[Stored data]
Content starts

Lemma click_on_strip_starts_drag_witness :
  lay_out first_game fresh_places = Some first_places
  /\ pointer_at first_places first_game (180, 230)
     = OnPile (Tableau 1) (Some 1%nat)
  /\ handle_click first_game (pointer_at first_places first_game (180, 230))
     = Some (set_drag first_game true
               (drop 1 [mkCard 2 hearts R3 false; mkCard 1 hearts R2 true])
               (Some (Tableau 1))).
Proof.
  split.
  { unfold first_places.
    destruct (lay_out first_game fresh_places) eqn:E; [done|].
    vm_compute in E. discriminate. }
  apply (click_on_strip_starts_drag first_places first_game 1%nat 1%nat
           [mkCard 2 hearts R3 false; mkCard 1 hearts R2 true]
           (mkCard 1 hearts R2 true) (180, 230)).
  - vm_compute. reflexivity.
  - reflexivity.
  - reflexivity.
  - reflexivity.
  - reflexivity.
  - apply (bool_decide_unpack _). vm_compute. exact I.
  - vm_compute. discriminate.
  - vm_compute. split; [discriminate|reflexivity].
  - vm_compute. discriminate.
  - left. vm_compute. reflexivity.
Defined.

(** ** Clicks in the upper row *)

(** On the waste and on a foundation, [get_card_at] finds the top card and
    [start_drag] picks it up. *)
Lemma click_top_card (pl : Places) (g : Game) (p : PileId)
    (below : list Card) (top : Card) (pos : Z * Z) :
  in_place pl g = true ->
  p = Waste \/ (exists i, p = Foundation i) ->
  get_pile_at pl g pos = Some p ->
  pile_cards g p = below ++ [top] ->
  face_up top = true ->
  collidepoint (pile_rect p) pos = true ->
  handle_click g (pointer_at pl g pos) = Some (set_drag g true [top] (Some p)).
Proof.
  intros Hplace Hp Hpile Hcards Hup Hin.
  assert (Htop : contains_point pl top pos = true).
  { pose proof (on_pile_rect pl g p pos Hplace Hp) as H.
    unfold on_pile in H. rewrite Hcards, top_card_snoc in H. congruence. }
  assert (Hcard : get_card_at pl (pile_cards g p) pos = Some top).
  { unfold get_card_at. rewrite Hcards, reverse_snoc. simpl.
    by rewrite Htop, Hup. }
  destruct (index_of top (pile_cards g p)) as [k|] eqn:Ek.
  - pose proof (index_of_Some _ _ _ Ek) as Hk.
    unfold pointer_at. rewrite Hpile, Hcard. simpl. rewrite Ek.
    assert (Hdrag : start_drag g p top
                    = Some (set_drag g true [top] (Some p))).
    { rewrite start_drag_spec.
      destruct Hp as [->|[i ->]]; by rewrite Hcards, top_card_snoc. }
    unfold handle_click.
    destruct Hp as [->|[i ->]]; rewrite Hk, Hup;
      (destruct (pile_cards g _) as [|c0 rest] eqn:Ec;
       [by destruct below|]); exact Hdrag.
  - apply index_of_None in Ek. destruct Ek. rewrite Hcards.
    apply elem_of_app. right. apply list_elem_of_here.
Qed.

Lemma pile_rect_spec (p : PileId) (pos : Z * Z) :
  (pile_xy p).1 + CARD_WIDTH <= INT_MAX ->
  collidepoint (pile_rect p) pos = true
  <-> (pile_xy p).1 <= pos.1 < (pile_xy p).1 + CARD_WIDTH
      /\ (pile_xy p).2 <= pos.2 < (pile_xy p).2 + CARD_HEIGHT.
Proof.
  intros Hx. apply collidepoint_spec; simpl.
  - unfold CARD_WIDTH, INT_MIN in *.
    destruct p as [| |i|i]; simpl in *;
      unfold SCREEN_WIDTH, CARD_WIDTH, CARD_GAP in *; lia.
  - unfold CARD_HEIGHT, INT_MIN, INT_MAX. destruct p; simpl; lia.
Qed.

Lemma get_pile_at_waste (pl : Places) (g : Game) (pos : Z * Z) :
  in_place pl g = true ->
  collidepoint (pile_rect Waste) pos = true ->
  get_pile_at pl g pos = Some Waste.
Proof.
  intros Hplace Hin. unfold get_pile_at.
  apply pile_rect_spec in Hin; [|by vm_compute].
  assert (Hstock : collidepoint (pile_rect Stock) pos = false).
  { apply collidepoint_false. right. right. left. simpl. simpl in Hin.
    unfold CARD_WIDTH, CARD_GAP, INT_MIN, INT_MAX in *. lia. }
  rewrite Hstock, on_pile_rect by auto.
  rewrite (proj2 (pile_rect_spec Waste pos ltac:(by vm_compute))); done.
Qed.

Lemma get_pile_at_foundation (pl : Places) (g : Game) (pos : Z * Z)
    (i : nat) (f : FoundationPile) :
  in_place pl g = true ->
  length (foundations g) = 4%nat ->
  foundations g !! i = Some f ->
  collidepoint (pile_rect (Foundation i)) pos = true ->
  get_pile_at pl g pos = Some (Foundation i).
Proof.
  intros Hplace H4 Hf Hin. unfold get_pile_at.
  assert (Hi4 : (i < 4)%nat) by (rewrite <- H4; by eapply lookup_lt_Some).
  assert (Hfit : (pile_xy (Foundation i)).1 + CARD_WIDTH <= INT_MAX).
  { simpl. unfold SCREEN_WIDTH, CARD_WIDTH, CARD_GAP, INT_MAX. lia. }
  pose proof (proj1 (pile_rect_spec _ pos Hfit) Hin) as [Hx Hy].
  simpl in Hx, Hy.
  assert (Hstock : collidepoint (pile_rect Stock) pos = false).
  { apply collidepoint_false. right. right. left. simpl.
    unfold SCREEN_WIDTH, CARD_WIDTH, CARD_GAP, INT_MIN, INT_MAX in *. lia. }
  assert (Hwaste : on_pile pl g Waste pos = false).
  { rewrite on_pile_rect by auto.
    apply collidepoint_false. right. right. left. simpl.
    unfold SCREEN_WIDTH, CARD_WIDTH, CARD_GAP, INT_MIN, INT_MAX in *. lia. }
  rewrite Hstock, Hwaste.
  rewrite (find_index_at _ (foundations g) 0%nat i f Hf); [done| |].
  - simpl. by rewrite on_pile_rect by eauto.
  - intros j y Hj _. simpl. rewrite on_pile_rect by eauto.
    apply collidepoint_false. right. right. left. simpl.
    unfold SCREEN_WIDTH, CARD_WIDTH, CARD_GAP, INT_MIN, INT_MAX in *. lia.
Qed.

Content ends
Content starts

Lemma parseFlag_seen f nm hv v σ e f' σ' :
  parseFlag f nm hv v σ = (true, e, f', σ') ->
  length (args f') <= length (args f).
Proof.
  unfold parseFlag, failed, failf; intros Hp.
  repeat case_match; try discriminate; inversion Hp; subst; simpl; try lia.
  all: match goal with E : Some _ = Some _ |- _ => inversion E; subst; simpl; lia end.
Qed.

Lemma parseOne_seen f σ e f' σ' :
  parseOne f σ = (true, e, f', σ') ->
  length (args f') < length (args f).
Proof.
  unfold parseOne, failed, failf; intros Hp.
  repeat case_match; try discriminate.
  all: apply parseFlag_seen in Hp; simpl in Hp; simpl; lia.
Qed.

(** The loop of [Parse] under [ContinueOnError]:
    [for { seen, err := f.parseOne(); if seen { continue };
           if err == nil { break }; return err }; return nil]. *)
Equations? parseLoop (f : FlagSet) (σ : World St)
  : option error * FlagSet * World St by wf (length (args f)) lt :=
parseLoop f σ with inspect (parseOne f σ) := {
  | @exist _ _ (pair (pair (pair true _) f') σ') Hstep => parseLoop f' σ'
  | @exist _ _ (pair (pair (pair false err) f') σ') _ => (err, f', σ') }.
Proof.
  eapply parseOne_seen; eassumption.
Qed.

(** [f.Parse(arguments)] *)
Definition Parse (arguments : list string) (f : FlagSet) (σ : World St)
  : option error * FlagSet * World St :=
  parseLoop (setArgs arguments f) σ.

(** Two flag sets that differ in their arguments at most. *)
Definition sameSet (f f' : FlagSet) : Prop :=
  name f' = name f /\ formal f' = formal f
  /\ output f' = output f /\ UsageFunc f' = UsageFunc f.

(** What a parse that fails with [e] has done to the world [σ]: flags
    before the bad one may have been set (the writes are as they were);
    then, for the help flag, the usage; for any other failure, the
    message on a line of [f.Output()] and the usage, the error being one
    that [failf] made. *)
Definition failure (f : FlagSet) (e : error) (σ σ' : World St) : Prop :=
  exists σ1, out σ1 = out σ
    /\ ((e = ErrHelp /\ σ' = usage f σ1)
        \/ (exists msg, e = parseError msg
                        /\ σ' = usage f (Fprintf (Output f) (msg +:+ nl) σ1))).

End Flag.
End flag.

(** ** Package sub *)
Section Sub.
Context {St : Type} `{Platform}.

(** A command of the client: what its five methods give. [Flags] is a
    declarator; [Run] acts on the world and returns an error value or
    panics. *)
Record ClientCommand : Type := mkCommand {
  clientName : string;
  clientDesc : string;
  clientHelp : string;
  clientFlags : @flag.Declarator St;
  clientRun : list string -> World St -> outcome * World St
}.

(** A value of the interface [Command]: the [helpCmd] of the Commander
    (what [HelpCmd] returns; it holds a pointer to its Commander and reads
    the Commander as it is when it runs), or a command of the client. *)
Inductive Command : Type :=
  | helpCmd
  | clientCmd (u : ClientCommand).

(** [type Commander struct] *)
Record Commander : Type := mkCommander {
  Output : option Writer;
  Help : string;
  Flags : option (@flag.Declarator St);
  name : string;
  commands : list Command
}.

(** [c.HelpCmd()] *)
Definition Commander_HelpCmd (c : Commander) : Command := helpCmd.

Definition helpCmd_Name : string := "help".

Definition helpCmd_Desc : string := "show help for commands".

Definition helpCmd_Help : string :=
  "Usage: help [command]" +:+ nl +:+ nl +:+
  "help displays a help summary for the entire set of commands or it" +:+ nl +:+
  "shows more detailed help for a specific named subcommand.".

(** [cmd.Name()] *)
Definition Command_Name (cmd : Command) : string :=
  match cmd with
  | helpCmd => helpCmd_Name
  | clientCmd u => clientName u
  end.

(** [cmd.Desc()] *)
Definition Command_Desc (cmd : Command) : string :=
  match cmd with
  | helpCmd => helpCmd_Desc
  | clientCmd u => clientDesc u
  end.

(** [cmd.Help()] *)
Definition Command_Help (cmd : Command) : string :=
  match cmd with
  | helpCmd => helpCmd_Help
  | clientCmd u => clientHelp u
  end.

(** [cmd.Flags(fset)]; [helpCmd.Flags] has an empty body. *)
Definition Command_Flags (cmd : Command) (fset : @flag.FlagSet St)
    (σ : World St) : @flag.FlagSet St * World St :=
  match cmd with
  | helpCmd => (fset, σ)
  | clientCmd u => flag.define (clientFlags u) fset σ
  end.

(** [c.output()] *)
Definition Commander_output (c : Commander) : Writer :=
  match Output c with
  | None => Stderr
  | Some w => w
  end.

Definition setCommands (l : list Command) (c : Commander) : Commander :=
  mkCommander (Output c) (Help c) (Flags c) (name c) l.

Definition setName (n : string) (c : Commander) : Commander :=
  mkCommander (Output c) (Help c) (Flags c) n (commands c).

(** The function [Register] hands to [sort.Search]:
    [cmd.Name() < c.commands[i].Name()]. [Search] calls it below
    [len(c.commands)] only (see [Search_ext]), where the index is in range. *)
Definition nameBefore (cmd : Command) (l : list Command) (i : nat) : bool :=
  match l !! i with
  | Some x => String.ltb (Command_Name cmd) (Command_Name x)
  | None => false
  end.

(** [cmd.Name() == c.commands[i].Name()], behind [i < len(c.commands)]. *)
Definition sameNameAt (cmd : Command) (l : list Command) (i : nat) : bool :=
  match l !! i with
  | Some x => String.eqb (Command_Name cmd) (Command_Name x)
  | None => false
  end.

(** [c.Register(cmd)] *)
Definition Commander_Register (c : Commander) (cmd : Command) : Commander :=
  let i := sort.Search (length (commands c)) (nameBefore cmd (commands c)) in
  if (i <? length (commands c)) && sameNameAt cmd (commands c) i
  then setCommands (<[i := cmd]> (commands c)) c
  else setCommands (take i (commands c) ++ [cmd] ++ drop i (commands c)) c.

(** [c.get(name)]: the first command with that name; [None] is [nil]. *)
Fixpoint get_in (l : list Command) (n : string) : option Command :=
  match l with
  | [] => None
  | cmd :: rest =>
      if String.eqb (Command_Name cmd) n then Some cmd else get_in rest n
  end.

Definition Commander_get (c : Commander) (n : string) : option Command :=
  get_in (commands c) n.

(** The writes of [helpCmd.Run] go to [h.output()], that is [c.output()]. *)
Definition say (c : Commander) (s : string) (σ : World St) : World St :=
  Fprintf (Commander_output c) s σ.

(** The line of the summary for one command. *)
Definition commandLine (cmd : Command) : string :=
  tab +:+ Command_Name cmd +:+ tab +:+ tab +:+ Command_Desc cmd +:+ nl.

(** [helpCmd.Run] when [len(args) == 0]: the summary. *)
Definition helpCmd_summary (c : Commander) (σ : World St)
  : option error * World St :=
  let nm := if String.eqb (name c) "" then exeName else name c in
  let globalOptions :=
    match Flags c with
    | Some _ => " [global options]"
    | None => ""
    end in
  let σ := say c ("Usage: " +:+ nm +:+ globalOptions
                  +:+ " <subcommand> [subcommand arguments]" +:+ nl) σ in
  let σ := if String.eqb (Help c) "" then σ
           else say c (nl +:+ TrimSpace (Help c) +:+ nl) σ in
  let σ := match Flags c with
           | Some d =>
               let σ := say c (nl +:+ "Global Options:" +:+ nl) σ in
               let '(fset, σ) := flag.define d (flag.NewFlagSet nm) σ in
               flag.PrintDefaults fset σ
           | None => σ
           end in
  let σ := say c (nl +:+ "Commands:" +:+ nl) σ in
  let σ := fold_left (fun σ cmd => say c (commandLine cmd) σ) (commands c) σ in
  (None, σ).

Content ends

» Your instructions
Above are records; repeat only the lines starting at the line with "World St by" and ending at the line with "f' = UsageFunc f.", exactly as they appear, both included.

» Solution to the exercise
  : option error * FlagSet * World St by wf (length (args f)) lt :=
parseLoop f σ with inspect (parseOne f σ) := {
  | @exist _ _ (pair (pair (pair true _) f') σ') Hstep => parseLoop f' σ'
  | @exist _ _ (pair (pair (pair false err) f') σ') _ => (err, f', σ') }.
Proof.
  eapply parseOne_seen; eassumption.
Qed.

(** [f.Parse(arguments)] *)
Definition Parse (arguments : list string) (f : FlagSet) (σ : World St)
  : option error * FlagSet * World St :=
  parseLoop (setArgs arguments f) σ.

(** Two flag sets that differ in their arguments at most. *)
Definition sameSet (f f' : FlagSet) : Prop :=
  name f' = name f /\ formal f' = formal f
  /\ output f' = output f /\ UsageFunc f' = UsageFunc f.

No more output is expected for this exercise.